CRISTÓBAL
ENCINAS SÁNCHEZ
Cogió un libro de la estantería y empezó a leerlo. Era de su época de
juventud y presentaba un aspecto ajado y polvoriento. Había permanecido
amontonado en el trastero debajo de otros libros sometidos a trasiegos
inesperados. Dos hojas aparecieron pegadas; sus letras estaban adheridas y
decoloradas. Tuvo el presentimiento de saber por qué estaban así. Percibió un
leve perfume que le traía recuerdos ya olvidados. Las hojas del libro se habían
pegado bien, y se habían mantenido así porque nadie lo había leído después de
él. Con sumo cuidado intentó separar las dos hojas con su larga uña,
utilizándola a modo de abrecartas.
Un tenue perfume se desprendió del papel y escaló en el espacio hasta su
anhelante nariz que lo olfateó. El disecado pétalo rojo, ya ennegrecido, como
reliquia de una amistad, recobró en su mente el color original y el tacto
aterciopelado que tuviera en una tarde primaveral. Recordaba la mejor rosa
entre cientos que enseñoreaban el jardín y que tantas veces frecuentó; para su
amada escogió el mejor pétalo, lo olió y se lo envió en una carta.
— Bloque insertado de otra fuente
(* ===== verification/Reputation.v ===== *)
(** * Guardian reputation ([src/src/reputation.rs]) *)

From stdpp Require Import prelude gmap list strings.
From Stdlib Require Import ZArith Lia.
From S2P Require Import Prelude.
From S2P Require Import Types.
From S2P Require Import Host.

Definition set_reputation (admin guardian : Address) (score : Z) : prog unit :=
  require_auth admin;;
  storage_set c_u64 (DataKey.Reputation guardian) score.

Definition get_reputation (guardian : Address) : prog (option Z) :=
  storage_get c_u64 (DataKey.Reputation guardian).

(** The raw score is the weight. *)
Definition calculate_voting_power (guardian : Address) : prog (option Z) :=
  get_reputation guardian.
Su pensamiento le transportó al jardín de su barrio, donde conoció a la
niña más guapa con las trenzas negras más largas que nunca vio. Le llegaban
hasta la cintura y a él le gustaba hacer comparaciones con las de otras chicas
en la plaza cuando salían al recreo.
Entonces una luz resplandeció en los ojos diminutos de aquel hombre ya casi
apagado; una sonrisa brotó de sus labios secos, que parecieron saborear un
exquisito manjar adornado de las mejores guirnaldas.
Era el sabor que dejaba el poso de los años vividos y ahora caía en la
cuenta, era como una semblanza: aquella chica era la que tenía sentada frente al hogar de su casa. Aquella mujer era la que lo había
enamorado y con la que había convivido durante los últimos sesenta años.